Racing News

IG London Nocturne 2012 – course guide

Some 10,000 people are expected to line the streets surrounding London’s historic Smithfield Market this Saturday (June 9) for the 2012 London IG Nocturne.

James Pope, Event Director, London IG Nocturne, walks the course in London’s Smithfield district

Riders from cycling’s elite WorldTour and the cream of the domestic circuit will tackle the 1.1km circuit in the show-closing elite men’s criterium.

Multiple Paralympic and world paracycling champion, Sarah Storey, will headline the elite women’s race, held directly before the men’s event.

We walked the 1.1km circuit with event director, James Pope, who has secured the entry of 2011 Milan-San Remo winner, Matt Goss, among other big names, including Team Sky’s Ian Stannard, fresh from the Giro d’Italia.

We asked Pope to identify the key areas in which the race could be decided.

Long Lane/West Smithfield

The race starts on Long Lane, which as the name suggests, offers a long drag from the start line to the first sharp corner at Snow Hill. The race typically begins with the peloton slowly warming up before attacks begin at around 10 laps in, says Pope. Alex Dowsett tore up convention last year by attacking from the start and securing a memorable win. Will anyone seek to repeat his tactic this year?

“The teams will be trying to gauge whether a break can go away. It’s so fast straight away. The British pros are so good at crit racing because it’s what they do in this period of the year between May and July. They’re going so fast it’s difficult for riders to break away, but because it’s a technical circuit, riders can use the corners to their advantage.”

Snow Hill – turn one

The fastest part of the course leads directly to the slowest as the riders brake for the super tight right hander at Snow Hill. The entry is on a slight downhill and riders sprinting over the start-finish line for the IG Speed of Execution prize, a £500 prize for the rider who records the evening’s top speed, will suddenly find themselves braking hard. “It’s just over ninety degrees and it’s on a slight camber, so it’s a tight corner. If it’s wet, this is where they could crash quite easily,” says Pope.

Snow Hill – turn two

A short, downhill straight leads to another 90 degree corner, this time on a slope and with a cobbled surface in the middle of the road. Pope warns: “This is probably the most dangerous corner on the circuit. If riders don’t take the race line correctly and go up on the cobbles, they could come a cropper.”

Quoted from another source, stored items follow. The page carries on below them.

(** * shalseti-backend: tenant router and inventory ledger

    A shallow embedding of the request handlers of [src/server.js]
    (company middleware, product creation, duplication, cross-company
    transfer, stock add/remove, metadata update, delete, the category
    routes, the dashboard and category statistics, the URI of the master
    database), of the product schema, the connection cache, its shutdown
    and status, and the base URI of [src/db-manager.js], and the
    properties of the ledger and the router that follow from them.

    Modelling conventions.
    - JavaScript numbers that hold stock quantities are doubles with an
      integer value, represented by that integer ([Z]); sums and
      differences are rounded to the nearest double ([Js.double]).
      The quantity of a request is what [parseInt] returned, a double
      itself, and [None] for [NaN]; [Infinity] (an integer of [2^1024]
      or more) is outside the model, and so is the exponent notation in
      which numbers of [10^21] and more are printed.  Prices are only
      copied and compared with zero; they are rationals ([Q]).
    - A body field that may be [undefined] is an [option].
    - A Mongo collection is the list of its documents in insertion order;
      the position of a document stands for its [_id].
    - Every write ([save], [deleteOne], [findByIdAndDelete]) can throw;
      whether it does is read from an environment record ([Env]), and a
      handler's [try/catch] is the match on the error.  Reads ([findOne],
      [findById]) are answered.
    - [mongoose.createConnection] hands the connection over while the
      driver is still connecting; the driver opening it is an event of
      the environment ([driverOpens]).
    - Requests are served one after the other ([run]); only the calls of
      [getCompanyConnection] are also modelled overlapping ([runLoop]).
      A database whose name differs from an existing one in case only is
      a database of its own.
    - Timestamps ([createdAt], [updatedAt]) and the JSON payload other
      than status, message and the returned barcode are not modelled.
    - A category is its [_id] and its name; description and colour are
      not modelled.  The [_id] of a new category is an input.  What a
      string is cast to when a product request names a category is read
      from the environment ([castId]); the [:id] of the category routes
      is an ObjectId as it is stored.
    - Strings are sequences of one-byte characters: white space and line
      terminators beyond them are not recognised, and only the letters A
      to Z have a lower case. *)

From Stdlib Require Import ZArith QArith Lia Ascii String.
From stdpp Require Import gmap strings list fin_maps pretty.

Open Scope string_scope.
Open Scope list_scope.
Open Scope Z_scope.

(** ** JavaScript string helpers *)

Module Js.

(** White space removed by [String.prototype.trim], restricted to the
    one-byte code points (tab, line feed, vertical tab, form feed,
    carriage return, space). *)
Definition isWhiteSpace (c : ascii) : bool :=
  let n := nat_of_ascii c in
  Nat.eqb n 32 || (Nat.leb 9 n && Nat.leb n 13).

Fixpoint dropWs (l : list ascii) : list ascii :=
  match l with
  | [] => []
  | c :: l' => if isWhiteSpace c then dropWs l' else l
  end.

Definition trimChars (l : list ascii) : list ascii :=
  rev (dropWs (rev (dropWs l))).

Definition trim (s : string) : string :=
  string_of_list_ascii (trimChars (list_ascii_of_string s)).

(** [String.prototype.toLowerCase], on the letters A to Z; other
    characters are left as they are. *)
Definition lowerChar (c : ascii) : ascii :=
  let n := nat_of_ascii c in
  if Nat.leb 65 n && Nat.leb n 90 then ascii_of_nat (n + 32) else c.

Definition toLowerCase (s : string) : string :=
  string_of_list_ascii (lowerChar <$> list_ascii_of_string s).

(** The strings of ASCII characters, on which [trim] and [toLowerCase]
    see every white space and every letter. *)
Definition isAscii (s : string) : bool :=
  forallb (fun c => Nat.ltb (nat_of_ascii c) 128) (list_ascii_of_string s).

(** [o || d] on a possibly undefined string: the empty string is falsy. *)
Definition orStr (o : option string) (d : string) : string :=
  match o with
  | Some s => if decide (s = "") then d else s
  | None => d
  end.

(** [o?.trim() || d]. *)
Definition trimOr (o : option string) (d : string) : string :=
  orStr (trim <$> o) d.
(** X14: the response to the handshake.  A frame that is not an event
    and carries the id of the pending [connect] request is an
    acknowledgement when its payload has the status [accepted]: the
    client then changes nothing and goes on waiting.  Otherwise the
    request is no longer pending, and the same frame received again is
    ignored.  With a truthy [ok] whose payload serializes for the log,
    the client reports [connected] and resets the delay of
    reconnection to 1000 ms.  With a truthy [ok] whose payload does
    not serialize, and without [ok], the client calls [close] with the
    code 1008 on the socket it holds, if any, and leaves its state and
    the delay alone; but when, without [ok], the message of the error
    has no conversion to a string, it does nothing more than forget
    the request. *)
Theorem handshake_response
        (randomUUID : nat -> jsstring)
        (JSON_parse : jsstring -> completion Thrown jsval)
        (JSON_stringify : jsval -> completion jsstring (option jsstring))
        (Number_toString : Z -> jsstring)
        (opts_token : option jsstring)
        (onInvoke_throws : jsstring -> jsval -> option Thrown)
        (c : Gateway.Client) (socket : nat) (raw : jsstring)
        (fields : list (jsstring * jsval)) (s : jsstring) :
  JSON_parse raw = Normal (VObj fields) ->
  is_string (lookup_field fields (lit "type")) (lit "event")
  || truthy (lookup_field fields (lit "event")) = false ->
  lookup_field fields (lit "id") = VStr s ->
  is_string (lookup_field fields (lit "type")) (lit "res")
  || truthy (VStr s) = true ->
  Gateway.pending c !! s = Some Gateway.OnConnect ->
  let step := Gateway.step randomUUID JSON_parse JSON_stringify
                           Number_toString opts_token onInvoke_throws in
  let r := step c (Gateway.WsMessage socket raw) in
  let closes :=
    Gateway.state (fst r) = Gateway.state c
    /\ Gateway.backoffMs (fst r) = Gateway.backoffMs c
    /\ Gateway.ws (fst r) = Gateway.ws c
    /\ match Gateway.ws c with
       | Some k =>
           Gateway.sockets (fst r)
           = alter Gateway.closing k (Gateway.sockets c)
           /\ snd r = [Gateway.WsClose k (Some 1008%Z)]
       | None =>
           Gateway.sockets (fst r) = Gateway.sockets c /\ snd r = []
       end in
  if is_string (get_prop_opt (lookup_field fields (lit "payload"))
                             (lit "status")) (lit "accepted")
  then r = (c, [])
  else
    Gateway.pending (fst r) = delete s (Gateway.pending c)
    /\ step (fst r) (Gateway.WsMessage socket raw) = (fst r, [])
    /\ if truthy (lookup_field fields (lit "ok"))
       then
         match JSON_stringify (lookup_field fields (lit "payload")) with
         | Normal _ =>
             Gateway.state (fst r) = Gateway.connected
             /\ Gateway.backoffMs (fst r) = 1000%Z
             /\ Gateway.ws (fst r) = Gateway.ws c
             /\ Gateway.sockets (fst r) = Gateway.sockets c
             /\ snd r = [Gateway.OnStateChange Gateway.connected]
         | Throw _ => closes
         end
       else
         match GatewayTerms.rejection Number_toString
                                      (lookup_field fields (lit "error")) with
         | Normal _ => closes
         | Throw _ =>
             fst r = Gateway.set_pending (delete s (Gateway.pending c)) c
             /\ snd r = []
         end.
Proof.
  intros Hp Hev Hid Hres Hk step r closes.
  pose proof (GatewayFrameFacts.handleMessage_response
                randomUUID JSON_parse JSON_stringify Number_toString
                opts_token onInvoke_throws socket raw fields c s
                Gateway.OnConnect Hp Hev Hid Hres Hk) as H.
  assert (Hagain : forall c',
             Gateway.pending c' = delete s (Gateway.pending c) ->
             step c' (Gateway.WsMessage socket raw) = (c', [])).
  { intros c' Hc'. unfold step.
    apply (GatewayFrameFacts.handleMessage_unanswered
             randomUUID JSON_parse JSON_stringify Number_toString
             opts_token onInvoke_throws socket raw fields c' s Hp Hev Hid).
    rewrite Hc'. apply lookup_delete_eq. }
  assert (Hcloses : forall code,
             r = Gateway.close_ws
                   code (Gateway.set_pending (delete s (Gateway.pending c)) c)
             -> code = Some 1008%Z ->
             Gateway.pending (fst r) = delete s (Gateway.pending c)
             /\ closes).
  { intros code Hr ->. unfold closes. rewrite Hr.
    unfold Gateway.close_ws. cbn [Gateway.ws Gateway.set_pending].
    destruct (Gateway.ws c) as [k|] eqn:Hw; repeat split; exact Hw. }
  fold step r in H. revert H.
  destruct (is_string _ (lit "accepted")); [intros H; exact H|].
  cbv zeta.
  destruct (truthy (lookup_field fields (lit "ok"))).
  - cbn [Gateway.settle].
    destruct (JSON_stringify (lookup_field fields (lit "payload"))).
    + intros H. rewrite H.
      cbn [Gateway.setState fst snd Gateway.pending Gateway.sockets
           Gateway.state Gateway.backoffMs Gateway.ws Gateway.set_backoffMs
           Gateway.set_pending].
      split; [reflexivity|]. split; [apply Hagain; reflexivity|].
      repeat split.
    + intros H. destruct (Hcloses _ H eq_refl) as [H1 H2].
      split; [exact H1|]. split; [apply Hagain, H1 | exact H2].
  - destruct (GatewayTerms.rejection Number_toString _).
    + cbn [Gateway.settle]. intros H.
      destruct (Hcloses _ H eq_refl) as [H1 H2].
      split; [exact H1|]. split; [apply Hagain, H1 | exact H2].
    + intros H. rewrite H. cbn [fst snd Gateway.pending Gateway.set_pending].
      split; [reflexivity|]. split; [apply Hagain; reflexivity|].
      split; reflexivity.
Qed.

Lemma handshake_response_witness :
  let c := fst (Example.run Gateway.init
                            [Gateway.Start; Gateway.WsOpen 0;
                             Gateway.ConnectTimerFired]) in
  let r := Example.step c (Gateway.WsMessage 0 (lit "connected")) in
  Gateway.state (fst r) = Gateway.connected
  /\ snd r = [Gateway.OnStateChange Gateway.connected]
  /\ Example.step (fst r) (Gateway.WsMessage 0 (lit "connected"))
     = (fst r, []).
Proof.
  intros c r.
  pose proof (handshake_response
                Example.randomUUID Example.JSON_parse Example.JSON_stringify
                Example.Number_toString Example.opts_token
                Example.onInvoke_throws
                c 0 (lit "connected") _ (Example.randomUUID 0)
                eq_refl eq_refl eq_refl eq_refl) as H.
  destruct H as [_ [Hagain [Hs [_ [_ [_ Ha]]]]]].
  - vm_compute. reflexivity.
  - repeat split; assumption.
Defined.
(** ** The terminal: the result for every sequence of events *)

Module TerminalGuardFacts.

Import JStrFacts Path Security.

(** The allow-list check in terms of the first token. *)
Lemma isCommandAllowed_iff command allowlist :
  isCommandAllowed command allowlist = true <->
  first_token command <> []
  /\ exists allowed,
      In allowed allowlist
      /\ (allowed = lit "*"
          \/ basename (first_token command) = allowed
          \/ basename (first_token command) = allowed ++ lit ".exe").
Proof.
  unfold isCommandAllowed. rewrite SecurityFacts.baseCmd_first_token.
  destruct (eqb (first_token command) []) eqn:E.
  - apply eqb_eq in E. split; [discriminate|].
    intros [H _]. contradiction.
  - apply eqb_neq in E. rewrite existsb_exists. split.
    + intros [allowed [Hin H]]. split; [exact E|]. exists allowed.
      split; [exact Hin|].
      apply orb_true_iff in H as [H|H];
        [apply orb_true_iff in H as [H|H]|];
        apply eqb_eq in H; auto.
    + intros [_ [allowed [Hin H]]]. exists allowed. split; [exact Hin|].
      destruct H as [H|[H|H]]; rewrite H, ?eqb_refl, ?orb_true_r;
        reflexivity.
Qed.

James Pope shows the cobbled section on the second turn of Snow Hill

The exit from this tight corner could have a significant influence on the race. “This is where a technical rider who can take corners well will be able to earn themselves a few metres every time they take the bend and that could make the difference in the race,” says Pope. He identifies Rapha Condor Sharp’s Dean Downing among those to watch in the circuit’s technical sections.

East Poultry Avenue

The riders leave West Smithfield by turning sharp left into East Poultry Avenue, which, with Grand Avenue, is the second of the two covered areas. Unlike Grand Avenue, East Poultry won’t be used as a rider waiting area and will be open to the public. Watching the riders under the market lights could be a thrilling experience (additionally, six floodlit areas will be staged to light the circuit for Channel Four’s television cameras. “The thing I love about East Poultry is the sign that says, ‘Dead Slow’ just as the riders are nailing it,” says Pope.

Charterhouse Street

The riders exit East Poultry into a sweeping right hand bend and a road surface that rises to accommodate the Cross Rail project being built beneath. This is Charterhouse street, aka the back straight, and the venue for the pro team pits. Riders will use the back straight to position themselves for the forthcoming sprint for the start finish line in just two corners time. A crash ensued last year as riders perhaps distracted by team orders shouted from the pits collided with riders moving through the bunch in a bid to position themselves for the crucial final corners before the start-finish straight, said Pope. “You need to get yourself in that first five along Charterhouse Street. If it goes down to a sprint, there’s no way anyone will be able to win if they’re not in that top five by this penultimate corner.”

Lindsey Street

A short stretch of road entered from an extremely sharp corner from Charterhouse Street and exited from a wider, sweeping turn back into Long Lane and the start-finish straight.

Other areas

Autograph hunters may wish to position themselves near the Charterhouse Bar, to catch the riders as the exit the sign on area. West Smithfield will host a Rollapalluza event, a Rapha café, and a display of vintage bikes among other stalls. The riders will wait to race under Grand Avenue, and the podium will be mounted opposite West Smithfield on Long Lane. Pope advises visitors to circulate and see all that the accompanying ‘festival’ has to offer, before picking a good spot to watch the elite races.